| Work order |
Only one portion of the data is to be written out: from the line bearing "(xint (2 + nlog + ninodeblocks))." through the line bearing "mk_dinode (d_type r)". Write it exactly as it appears.

| Listed entries |
(* ===== verification/Mkfs.v ===== *)
(** * Building the image of a file system, [mkfs/mkfs.c]

    [mkfs] runs on the build machine and writes the disk the kernel boots from.
    Its output file is the array of its blocks and its length in blocks; the
    files it copies are what [read] returns for them, piece by piece.  A [die]
    or a failed [assert] ends the run.  The byte order of the build machine is
    taken to be that of RISC-V, so that [xint] and [xshort] only cut to size.

    The theorem says that the image is one the kernel code of [FreeMap],
    [FileData] and [Dirs] works on, and what it contains. *)

From S2P Require Import Prelude Fsdata Kstate Bytes Layout Proc Block Journal TxLogic Fs FreeMap FileData Dirs.
#[local] Open Scope Z_scope.

(** ** The program *)

Definition FSSIZE : Z := 2000.
Definition NINODES : Z := 200.
Definition nbitmap : Z := FSSIZE / BPB + 1.
Definition ninodeblocks : Z := NINODES / IPB + 1.
Definition nlog : Z := Z.of_nat LOGBLOCKS + 1.
Definition nmeta : Z := 2 + nlog + ninodeblocks + nbitmap.
Definition nblocks : Z := FSSIZE - nmeta.

Definition xshort (x : Z) : Z := u16 x.
Definition xint (x : Z) : Z := u32 x.

(** the superblock, a variable that [main] sets once *)
Definition the_sb : superblock :=
  mk_superblock FSMAGIC (xint FSSIZE) (xint nblocks) (xint NINODES) (xint nlog) (xint 2) (xint (2 + nlog))
    (xint (2 + nlog + ninodeblocks)).

Record dinode := mk_dinode {
  d_type : Z; d_major : Z; d_minor : Z; d_nlink : Z; d_size : Z; d_addrs : list Z
}.
#[export] Instance eta_dinode : Eta dinode := λ r,
  mk_dinode (d_type r) (d_major r) (d_minor r) (d_nlink r) (d_size r) (d_addrs r).
#[export] Instance set_d_size : Setter d_size. Proof. solve_setter. Defined.
#[export] Instance set_d_addrs : Setter d_addrs. Proof. solve_setter. Defined.
(* ===== verification/Virtio.v ===== *)
(** * The disk driver, [kernel/virtio_disk.c]

    The descriptor table and the two rings are in three pages of memory that
    driver and device share.  What the device's registers read as is
    [vio_regs]; writes to registers are recorded in [mmio].  The device
    itself acts between the steps of the driver: it is not part of the code.

    [fuel] bounds the number of times a request goes back to sleep. *)

From S2P Require Import Prelude Fsdata Kstate Spinlock Runqueue Sched Bytes Layout Kalloc Vm Printf.
From S2P Require Import Sleeplock Bio.
#[local] Open Scope Z_scope.

(** ** Registers, [kernel/virtio.h] *)

Definition VIRTIO_MMIO_MAGIC_VALUE : Z := 0x000.
Definition VIRTIO_MMIO_VERSION : Z := 0x004.
Definition VIRTIO_MMIO_DEVICE_ID : Z := 0x008.
Definition VIRTIO_MMIO_VENDOR_ID : Z := 0x00c.
Definition VIRTIO_MMIO_DEVICE_FEATURES : Z := 0x010.
Definition VIRTIO_MMIO_DRIVER_FEATURES : Z := 0x020.
Definition VIRTIO_MMIO_QUEUE_SEL : Z := 0x030.
Definition VIRTIO_MMIO_QUEUE_NUM_MAX : Z := 0x034.
Definition VIRTIO_MMIO_QUEUE_NUM : Z := 0x038.
Definition VIRTIO_MMIO_QUEUE_READY : Z := 0x044.
Definition VIRTIO_MMIO_QUEUE_NOTIFY : Z := 0x050.
Definition VIRTIO_MMIO_INTERRUPT_STATUS : Z := 0x060.
Definition VIRTIO_MMIO_INTERRUPT_ACK : Z := 0x064.
Definition VIRTIO_MMIO_STATUS : Z := 0x070.
Definition VIRTIO_MMIO_QUEUE_DESC_LOW : Z := 0x080.
Definition VIRTIO_MMIO_QUEUE_DESC_HIGH : Z := 0x084.
Definition VIRTIO_MMIO_DRIVER_DESC_LOW : Z := 0x090.
Definition VIRTIO_MMIO_DRIVER_DESC_HIGH : Z := 0x094.
Definition VIRTIO_MMIO_DEVICE_DESC_LOW : Z := 0x0a0.
Definition VIRTIO_MMIO_DEVICE_DESC_HIGH : Z := 0x0a4.

Definition VIRTIO_CONFIG_S_ACKNOWLEDGE : Z := 1.
Definition VIRTIO_CONFIG_S_DRIVER : Z := 2.
Definition VIRTIO_CONFIG_S_DRIVER_OK : Z := 4.
Definition VIRTIO_CONFIG_S_FEATURES_OK : Z := 8.

(** VIRTIO_BLK_F_RO, _SCSI, _CONFIG_WCE, _MQ, VIRTIO_F_ANY_LAYOUT,
    VIRTIO_RING_F_EVENT_IDX, _INDIRECT_DESC: the features the driver refuses *)
Definition refused_features : list Z := [5; 7; 11; 12; 27; 29; 28].

Definition VRING_DESC_F_NEXT : Z := 1.
Definition VRING_DESC_F_WRITE : Z := 2.
Definition VIRTIO_BLK_T_IN : Z := 0.
Definition VIRTIO_BLK_T_OUT : Z := 1.

(** reading and writing the register [R(r)] *)
Definition vio_read (r : Z) : KM Z := let* m := rd_dev vio_regs in ret (default 0 (m !! r)).
Definition vio_write (r v : Z) : KM unit := mmio_write (VIRTIO0 + r) (u32 v).

(** ** The queue *)

Definition rd_vd {T} (f : vdisk → T) : KM T := rd_fs (λ x, f (vd x)).
Definition upd_vd (g : vdisk → vdisk) : KM unit := modify (λ s, s <| k_fs ::= λ x, x <| vd ::= g |> |>).

Definition ld_n (n : nat) (a : Z) : KM Z := mem_rd (λ m, load_le n m a).
Definition st_n (n : nat) (a v : Z) : KM unit := mem_op (λ m, store_le n m a v).
(** the address of [disk.desc[i]], and the offsets of its fields *)
Definition desc_at (i : nat) : KM Z := let* d := rd_vd vd_desc in ret (d + 16 * Z.of_nat i).
Definition d_addr : Z := 0.
Definition d_len : Z := 8.
Definition d_flags : Z := 12.
Definition d_next : Z := 14.
Definition set_desc (i : nat) (addr len flags nxt : Z) : KM unit :=
  let* d := desc_at i in
  st_n 8 (d + d_addr) addr ;;
  st_n 4 (d + d_len) len ;;
  st_n 2 (d + d_flags) flags ;;
  st_n 2 (d + d_next) nxt.
(** [disk.avail->idx], [disk.avail->ring[k]]; [disk.used->idx],
    [disk.used->ring[k].id] *)
Definition avail_idx : KM Z := let* a := rd_vd vd_avail in ret (a + 2).
Definition avail_ring (k : Z) : KM Z := let* a := rd_vd vd_avail in ret (a + 4 + 2 * k).
Definition used_idx_addr : KM Z := let* a := rd_vd vd_used in ret (a + 2).
Definition used_ring (k : Z) : KM Z := let* a := rd_vd vd_used in ret (a + 4 + 8 * k).

(** the addresses of [disk.ops[i]], [bcache.buf[b].data] and
    [disk.info[i].status] *)
Class DiskSymbols := { sym_op : nat → Z; sym_data : nat → Z; sym_status : nat → Z }.

Section init.
Context {SY : Symbols}.

(** the negotiation at the start of [virtio_disk_init]: the device status *)
Definition virtio_negotiate : KM Z :=
  let status := 0 in
  vio_write VIRTIO_MMIO_STATUS status ;;
  let status := Z.lor status VIRTIO_CONFIG_S_ACKNOWLEDGE in
  vio_write VIRTIO_MMIO_STATUS status ;;
  let status := Z.lor status VIRTIO_CONFIG_S_DRIVER in
  vio_write VIRTIO_MMIO_STATUS status ;;
  let* features := vio_read VIRTIO_MMIO_DEVICE_FEATURES in
  let features := foldl (λ f k, Z.land f (Z.lnot (Z.shiftl 1 k))) features refused_features in
  vio_write VIRTIO_MMIO_DRIVER_FEATURES features ;;
  let status := Z.lor status VIRTIO_CONFIG_S_FEATURES_OK in
  vio_write VIRTIO_MMIO_STATUS status ;;
  let* status := vio_read VIRTIO_MMIO_STATUS in
  if Z.land status VIRTIO_CONFIG_S_FEATURES_OK =? 0 then panic "virtio disk FEATURES_OK unset" else
  ret status.
(** the set-up of queue 0 *)
Definition virtio_queue_init : KM unit :=
  vio_write VIRTIO_MMIO_QUEUE_SEL 0 ;;
  let* ready := vio_read VIRTIO_MMIO_QUEUE_READY in
  if negb (ready =? 0) then panic "virtio disk should not be ready" else
  let* max := vio_read VIRTIO_MMIO_QUEUE_NUM_MAX in
  if max =? 0 then panic "virtio disk has no queue 0" else
  if max <? Z.of_nat NUM then panic "virtio disk max queue too short" else
  let* desc := kalloc in
  upd_vd (λ d, d <| vd_desc := desc |>) ;;
  let* avail := kalloc in
  upd_vd (λ d, d <| vd_avail := avail |>) ;;
  let* used := kalloc in
  upd_vd (λ d, d <| vd_used := used |>) ;;
  if (desc =? 0) || (avail =? 0) || (used =? 0) then panic "virtio disk kalloc" else
  kmemset desc 0 PGSIZE ;;
  kmemset avail 0 PGSIZE ;;
  kmemset used 0 PGSIZE ;;
  vio_write VIRTIO_MMIO_QUEUE_NUM (Z.of_nat NUM) ;;
  vio_write VIRTIO_MMIO_QUEUE_DESC_LOW desc ;;
  vio_write VIRTIO_MMIO_QUEUE_DESC_HIGH (Z.shiftr desc 32) ;;
  vio_write VIRTIO_MMIO_DRIVER_DESC_LOW avail ;;
  vio_write VIRTIO_MMIO_DRIVER_DESC_HIGH (Z.shiftr avail 32) ;;
  vio_write VIRTIO_MMIO_DEVICE_DESC_LOW used ;;
  vio_write VIRTIO_MMIO_DEVICE_DESC_HIGH (Z.shiftr used 32) ;;
  vio_write VIRTIO_MMIO_QUEUE_READY 1.

Definition virtio_disk_init : KM unit :=
  initlock vdisk_lock ;;
  let* magic := vio_read VIRTIO_MMIO_MAGIC_VALUE in
  let* version := vio_read VIRTIO_MMIO_VERSION in
  let* device := vio_read VIRTIO_MMIO_DEVICE_ID in
  let* vendor := vio_read VIRTIO_MMIO_VENDOR_ID in
  if negb (magic =? 0x74726976) || negb (version =? 2) || negb (device =? 2) || negb (vendor =? 0x554d4551)
  then panic "could not find virtio disk" else
  let* status := virtio_negotiate in
  virtio_queue_init ;;
  for_each (seq 0 NUM) (λ i, upd_vd (λ d, d <| vd_free ::= <[i := 1]> |>)) ;;
  vio_write VIRTIO_MMIO_STATUS (Z.lor status VIRTIO_CONFIG_S_DRIVER_OK).
End init.

(** ** Descriptors *)

Definition alloc_desc : KM (option nat) :=
  for_find (seq 0 NUM) (λ i,
    let* fr := rd_vd vd_free in
    let* x := deref (fr !! i) in
    if negb (x =? 0) then
      upd_vd (λ d, d <| vd_free ::= <[i := 0]> |>) ;;
      ret (Some i)
    else ret None).

Definition free_desc (i : nat) : KM unit :=
  if (NUM <=? i)%nat then panic "free_desc 1" else
  let* fr := rd_vd vd_free in
  let* x := deref (fr !! i) in
  if negb (x =? 0) then panic "free_desc 2" else
  set_desc i 0 0 0 0 ;;
  upd_vd (λ d, d <| vd_free ::= <[i := 1]> |>) ;;
  wakeup (Some ch_free).

(** a chain has at most [NUM] descriptors: a longer one meets a free one *)
Fixpoint free_chain_loop (turns : nat) (i : nat) : KM unit :=
  match turns with
  | O => stop_with StopFuel
  | S turns =>
      let* d := desc_at i in
      let* flag := ld_n 2 (d + d_flags) in
      let* nxt := ld_n 2 (d + d_next) in
      free_desc i ;;
      if negb (Z.land flag VRING_DESC_F_NEXT =? 0) then free_chain_loop turns (Z.to_nat nxt) else ret tt
  end.
Definition free_chain (i : nat) : KM unit := free_chain_loop (S NUM) i.

(** [alloc3_desc]: [n] descriptors are left to allocate, [idx] is what it
    has; [None] for -1 *)
Fixpoint alloc_descs (n : nat) (idx : list nat) : KM (option (list nat)) :=
  match n with
  | O => ret (Some idx)
  | S n =>
      let* r := alloc_desc in
      match r with
      | Some i => alloc_descs n (idx ++ [i])
      | None => for_each idx free_desc ;; ret None
      end
  end.
Definition alloc3_desc : KM (option (list nat)) := alloc_descs 3 [].

(** ** Requests *)

Section rw.
Context {DS : DiskSymbols} (fuel : nat).

(** the three descriptors of a request, and its entry in the ring *)
Definition virtio_submit (b : nat) (write : bool) (sector : Z) (i0 i1 i2 : nat) : KM unit :=
  upd_vd (λ d, d <| vd_ops ::= <[i0 := mk_blk_req (if write then VIRTIO_BLK_T_OUT else VIRTIO_BLK_T_IN) 0 sector]> |>) ;;
  set_desc i0 (sym_op i0) 16 VRING_DESC_F_NEXT (Z.of_nat i1) ;;
  set_desc i1 (sym_data b) BSIZE
    (Z.lor (if write then 0 else VRING_DESC_F_WRITE) VRING_DESC_F_NEXT) (Z.of_nat i2) ;;
  upd_vd (λ d, d <| vd_info_status ::= <[i0 := 0xff]> |>) ;;
  set_desc i2 (sym_status i0) 1 VRING_DESC_F_WRITE 0 ;;
  wrt bufs b b_disk 1 ;;
  upd_vd (λ d, d <| vd_info_b ::= <[i0 := Some b]> |>) ;;
  let* ia := avail_idx in
  let* k := ld_n 2 ia in
  let* ra := avail_ring (k mod Z.of_nat NUM) in
  st_n 2 ra (Z.of_nat i0) ;;
  st_n 2 ia (u16 (k + 1)) ;;
  vio_write VIRTIO_MMIO_QUEUE_NOTIFY 0.

Definition virtio_disk_rw (b : nat) (write : bool) : KM unit :=
  let* blockno := rdt bufs b b_blockno in
  let sector := u32 (blockno * (BSIZE / 512)) in
  acquire vdisk_lock ;;
  let* idx := loop fuel (
    let* r := alloc3_desc in
    match r with
    | Some idx => ret (Some idx)
    | None => sleep ch_free vdisk_lock ;; ret None
    end) in
  match idx with
  | [i0; i1; i2] =>
      virtio_submit b write sector i0 i1 i2 ;;
      while_do fuel
        (let* d := rdt bufs b b_disk in ret (d =? 1))
        (sleep (ch_buf b) vdisk_lock) ;;
      upd_vd (λ d, d <| vd_info_b ::= <[i0 := None]> |>) ;;
      free_chain i0 ;;
      release vdisk_lock
  | _ => fault
  end.
End rw.

(** the loop of [virtio_disk_intr]: [disk.used_idx] takes [2 ^ 16] values *)
Definition virtio_disk_intr : KM unit :=
  acquire vdisk_lock ;;
  let* st := vio_read VIRTIO_MMIO_INTERRUPT_STATUS in
  vio_write VIRTIO_MMIO_INTERRUPT_ACK (Z.land st 3) ;;
  while_do (S (Z.to_nat (2 ^ 16)))
    (let* ui := rd_vd vd_used_idx in
     let* ua := used_idx_addr in
     let* u := ld_n 2 ua in
     ret (negb (ui =? u)))
    (let* ui := rd_vd vd_used_idx in
     let* ra := used_ring (ui mod Z.of_nat NUM) in
     let* id := ld_n 4 ra in
     let* sts := rd_vd vd_info_status in
     let* st := deref (sts !! Z.to_nat id) in
     if negb (st =? 0) then panic "virtio_disk_intr status" else
     let* bs := rd_vd vd_info_b in
     let* b := deref (mjoin (bs !! Z.to_nat id)) in
     wrt bufs b b_disk 0 ;;
     wakeup (Some (ch_buf b)) ;;
     upd_vd (λ d, d <| vd_used_idx ::= λ u, u16 (u + 1) |>)) ;;
  release vdisk_lock.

| Reply |
    (xint (2 + nlog + ninodeblocks)).

Record dinode := mk_dinode {
  d_type : Z; d_major : Z; d_minor : Z; d_nlink : Z; d_size : Z; d_addrs : list Z
}.
#[export] Instance eta_dinode : Eta dinode := λ r,
  mk_dinode (d_type r) (d_major r) (d_minor r) (d_nlink r) (d_size r) (d_addrs r).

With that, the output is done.